Go to the line in the entries below that holds "Abbreviation bytes := (list" and repeat exactly from there through the line that holds "Definition appendField (buf", inclusive.

== Segment start ==

(* ===== verification/ElectionTopic.v ===== *)
(** * Election topic ([election/topic.go])

    One node's view of a cluster's election pubsub topic: signing and
    verification of envelopes, routing of claims and failures to the round
    that listens for them, and the short-lived buffer for messages that
    arrive before their round does.  Protocol-buffer encoding and libp2p are
    outside the repository and enter as interfaces. *)

From S2P Require Import Prelude Float64 CapsuleTypes Gravity Elector.
Local Open Scope string_scope. Local Open Scope list_scope. Local Open Scope Z_scope.

Abbreviation bytes := (list ascii) (only parsing).

Record ElectionMessage := {
  em_Type : string;
  em_Payload : bytes;
  em_SenderId : string;
  em_Timestamp : option Time;   (** nil when absent *)
  em_Signature : bytes
}.

(** [proto.Marshal] and [proto.Unmarshal] of the three message types. *)
Class ProtoCodec := {
  marshalEnvelope : ElectionMessage -> option bytes;
  unmarshalEnvelope : bytes -> option ElectionMessage;
  marshalClaim : Claim -> option bytes;
  unmarshalClaim : bytes -> option Claim;
  marshalFailed : ElectionFailed -> option bytes;
  unmarshalFailed : bytes -> option ElectionFailed
}.

(** What Protocol Buffers guarantee: decoding inverts encoding. *)
Class ProtoLaws (P : ProtoCodec) := {
  envelope_roundtrip : forall m b, marshalEnvelope m = Some b -> unmarshalEnvelope b = Some m;
  claim_roundtrip : forall c b, marshalClaim c = Some b -> unmarshalClaim b = Some c;
  failed_roundtrip : forall f b, marshalFailed f = Some b -> unmarshalFailed b = Some f
}.

(** The node's key: [Signer] and [Verifier] of the source. *)
Definition Signer : Type := bytes -> result string bytes.
Definition Verifier : Type := string -> bytes -> bytes -> bool.

(** ** Canonical bytes *)

(** [binary.BigEndian.PutUint32] and [PutUint64]: the low [n] bytes. *)
Fixpoint big_endian (n : nat) (z : Z) : bytes :=
  match n with
  | O => []
  | Datatypes.S n => big_endian n (z / 256) ++ [ascii_of_N (Z.to_N (z mod 256))]
  end.

Definition appendField (buf data : bytes) : bytes :=
  buf ++ big_endian 4 (uint32 (Z.of_nat (length data))) ++ data.

Definition canonicalContent (msg : ElectionMessage) : bytes :=
  let buf := appendField [] (list_ascii_of_string (em_Type msg)) in
  let buf := appendField buf (em_Payload msg) in
  let buf := appendField buf (list_ascii_of_string (em_SenderId msg)) in
  let tsBytes := match em_Timestamp msg with
                 | None => []
                 | Some t => big_endian 8 (uint64 (int64 t))   (* [UnixNano] is an int64 *)
                 end in
  appendField buf tsBytes.

(** ** Listeners *)

Definition messageKey : Type := string * string.
Definition lid : Type := positive.   (** identity of a listener object *)

Record listener := {
  l_claims : list Claim;            (** queued in the buffered channel *)
  l_failures : list ElectionFailed;
  l_cap : nat;                      (** channel capacity *)
  l_closed : bool
}.

Definition newListener (buffer : nat) : listener :=
  {| l_claims := []; l_failures := []; l_cap := buffer; l_closed := false |}.

(** A non-blocking send: dropped when closed or full. *)
Definition listener_dispatchClaim (claim : Claim) (l : listener) : listener :=
  if l_closed l then l
  else if Nat.ltb (length (l_claims l)) (l_cap l)
  then {| l_claims := l_claims l ++ [claim]; l_failures := l_failures l; l_cap := l_cap l; l_closed := false |}
  else l.

Definition listener_dispatchFailure (f : ElectionFailed) (l : listener) : listener :=
  if l_closed l then l
  else if Nat.ltb (length (l_failures l)) (l_cap l)
  then {| l_claims := l_claims l; l_failures := l_failures l ++ [f]; l_cap := l_cap l; l_closed := false |}
  else l.

Definition listener_close (l : listener) : listener :=
  {| l_claims := l_claims l; l_failures := l_failures l; l_cap := l_cap l; l_closed := true |}.

(** A message received for a key nobody listens on: a claim or a failure. *)
Inductive payload := PClaimMsg (c : Claim) | PFailedMsg (f : ElectionFailed).
Record bufferedMessage := { receivedAt : Time; body : payload }.

Definition bufferTTL : Duration := 3 * second.
Definition maxAge : Duration := 30 * second.

Record ClusterTopic := {
  t_clusterPath : string;
  t_nodeID : string;
  t_signer : option Signer;
  t_verifier : option Verifier;
  t_objects : gmap lid listener;           (** every listener ever created *)
  t_listeners : gmap messageKey lid;
  t_buffered : gmap messageKey (list bufferedMessage)
}.

Definition with_tables (o : gmap lid listener) (l : gmap messageKey lid) (b : gmap messageKey (list bufferedMessage))
  (t : ClusterTopic) : ClusterTopic :=
  {| t_clusterPath := t_clusterPath t; t_nodeID := t_nodeID t; t_signer := t_signer t; t_verifier := t_verifier t;
     t_objects := o; t_listeners := l; t_buffered := b |}.

Definition NewClusterTopic (clusterPath nodeID : string) (signer : option Signer) (verifier : option Verifier) : ClusterTopic :=
  {| t_clusterPath := clusterPath; t_nodeID := nodeID; t_signer := signer; t_verifier := verifier;
     t_objects := ∅; t_listeners := ∅; t_buffered := ∅ |}.

Definition deliver (msg : payload) : listener -> listener :=
  match msg with PClaimMsg c => listener_dispatchClaim c | PFailedMsg f => listener_dispatchFailure f end.

Definition key_of_payload (msg : payload) : messageKey :=
  match msg with
  | PClaimMsg c => (cl_CapsuleId c, cl_ReplicaId c)
  | PFailedMsg f => (ef_CapsuleId f, ef_ReplicaId f)
  end.

(** ** Listen *)

(** One message reaches one listener; the listener has a lock of its own. *)
Definition deliver_at (l : lid) (msg : payload) (t : ClusterTopic) : ClusterTopic :=
  with_tables (alter (deliver msg) l (t_objects t)) (t_listeners t) (t_buffered t) t.

(** The part of [Listen] under the topic's lock: the listener replaces the one
    of its key, and the buffered messages are taken out of the table. *)
Definition Listen_register (key : messageKey) (bufferSize : Z) (t : ClusterTopic)
  : lid * list bufferedMessage * ClusterTopic :=
  let bufferSize := if bufferSize <=? 0 then 8 else bufferSize in
  let l := fresh (dom (t_objects t)) in
  let objects := match t_listeners t !! key with
                 | Some existing => alter listener_close existing (t_objects t)
                 | None => t_objects t
                 end in
  let queued := default [] (t_buffered t !! key) in
  (l, queued, with_tables (<[l := newListener (Z.to_nat bufferSize)]> objects) (<[key := l]> (t_listeners t))
                (delete key (t_buffered t)) t).

(** The replay after the lock is released, with nothing in between. *)
Definition replay (l : lid) (queued : list bufferedMessage) (t : ClusterTopic) : ClusterTopic :=
  fold_left (fun t m => deliver_at l (body m) t) queued t.

(** [Listen] when no other goroutine runs between its lock and its replay (the
    interleavings are those of [conc_step] below). The result is the listener
    with its cancel function, named by the object's identity. *)
Definition Listen (key : messageKey) (bufferSize : Z) : ST ClusterTopic lid := fun t =>
  let '(l, queued, t) := Listen_register key bufferSize t in (l, replay l queued t).

Definition cancelListen (key : messageKey) (l : lid) (t : ClusterTopic) : ClusterTopic :=
  let listeners := if bool_decide (t_listeners t !! key = Some l) then delete key (t_listeners t) else t_listeners t in
  with_tables (alter listener_close l (t_objects t)) listeners (t_buffered t) t.

(** ** Receiving *)

(** The part of [dispatchClaim] and [dispatchFailure] under the topic's lock, at
    time [now]: the listener to deliver to, or the message is buffered. *)
Definition dispatch_route (now : Time) (msg : payload) (t : ClusterTopic) : option lid * ClusterTopic :=
  let key := key_of_payload msg in
  match t_listeners t !! key with
  | None =>
      let queued := default [] (t_buffered t !! key) in
      (None, with_tables (t_objects t) (t_listeners t)
        (<[key := queued ++ [{| receivedAt := now; body := msg |}]]> (t_buffered t)) t)
  | Some l => (Some l, t)
  end.

Definition dispatch (now : Time) (msg : payload) (t : ClusterTopic) : ClusterTopic :=
  match dispatch_route now msg t with
  | (Some l, t) => deliver_at l msg t
  | (None, t) => t
  end.

Definition topic_dispatchClaim (now : Time) (claim : Claim) : ClusterTopic -> ClusterTopic := dispatch now (PClaimMsg claim).
Definition topic_dispatchFailure (now : Time) (f : ElectionFailed) : ClusterTopic -> ClusterTopic := dispatch now (PFailedMsg f).

Section Wire.
Context `{P : ProtoCodec}.

(** The checks of [handle] before the payload is decoded. *)
Definition accepts (now : Time) (t : ClusterTopic) (envelope : ElectionMessage) : bool :=
  if em_SenderId envelope =s t_nodeID t then false
  else if match em_Timestamp envelope with
          | Some ts => maxAge <? time_Sub now ts
          | None => false
          end then false
  else match t_verifier t with
       | None => true
       | Some verify => verify (em_SenderId envelope) (canonicalContent envelope) (em_Signature envelope)
       end.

== Segment end ==

# WRITTEN RESPONSE
Abbreviation bytes := (list ascii) (only parsing).

Record ElectionMessage := {
  em_Type : string;
  em_Payload : bytes;
  em_SenderId : string;
  em_Timestamp : option Time;   (** nil when absent *)
  em_Signature : bytes
}.

(** [proto.Marshal] and [proto.Unmarshal] of the three message types. *)
Class ProtoCodec := {
  marshalEnvelope : ElectionMessage -> option bytes;
  unmarshalEnvelope : bytes -> option ElectionMessage;
  marshalClaim : Claim -> option bytes;
  unmarshalClaim : bytes -> option Claim;
  marshalFailed : ElectionFailed -> option bytes;
  unmarshalFailed : bytes -> option ElectionFailed
}.

(** What Protocol Buffers guarantee: decoding inverts encoding. *)
Class ProtoLaws (P : ProtoCodec) := {
  envelope_roundtrip : forall m b, marshalEnvelope m = Some b -> unmarshalEnvelope b = Some m;
  claim_roundtrip : forall c b, marshalClaim c = Some b -> unmarshalClaim b = Some c;
  failed_roundtrip : forall f b, marshalFailed f = Some b -> unmarshalFailed b = Some f
}.

(** The node's key: [Signer] and [Verifier] of the source. *)
Definition Signer : Type := bytes -> result string bytes.
Definition Verifier : Type := string -> bytes -> bytes -> bool.

(** ** Canonical bytes *)

(** [binary.BigEndian.PutUint32] and [PutUint64]: the low [n] bytes. *)
Fixpoint big_endian (n : nat) (z : Z) : bytes :=
  match n with
  | O => []
  | Datatypes.S n => big_endian n (z / 256) ++ [ascii_of_N (Z.to_N (z mod 256))]
  end.

Definition appendField (buf data : bytes) : bytes :=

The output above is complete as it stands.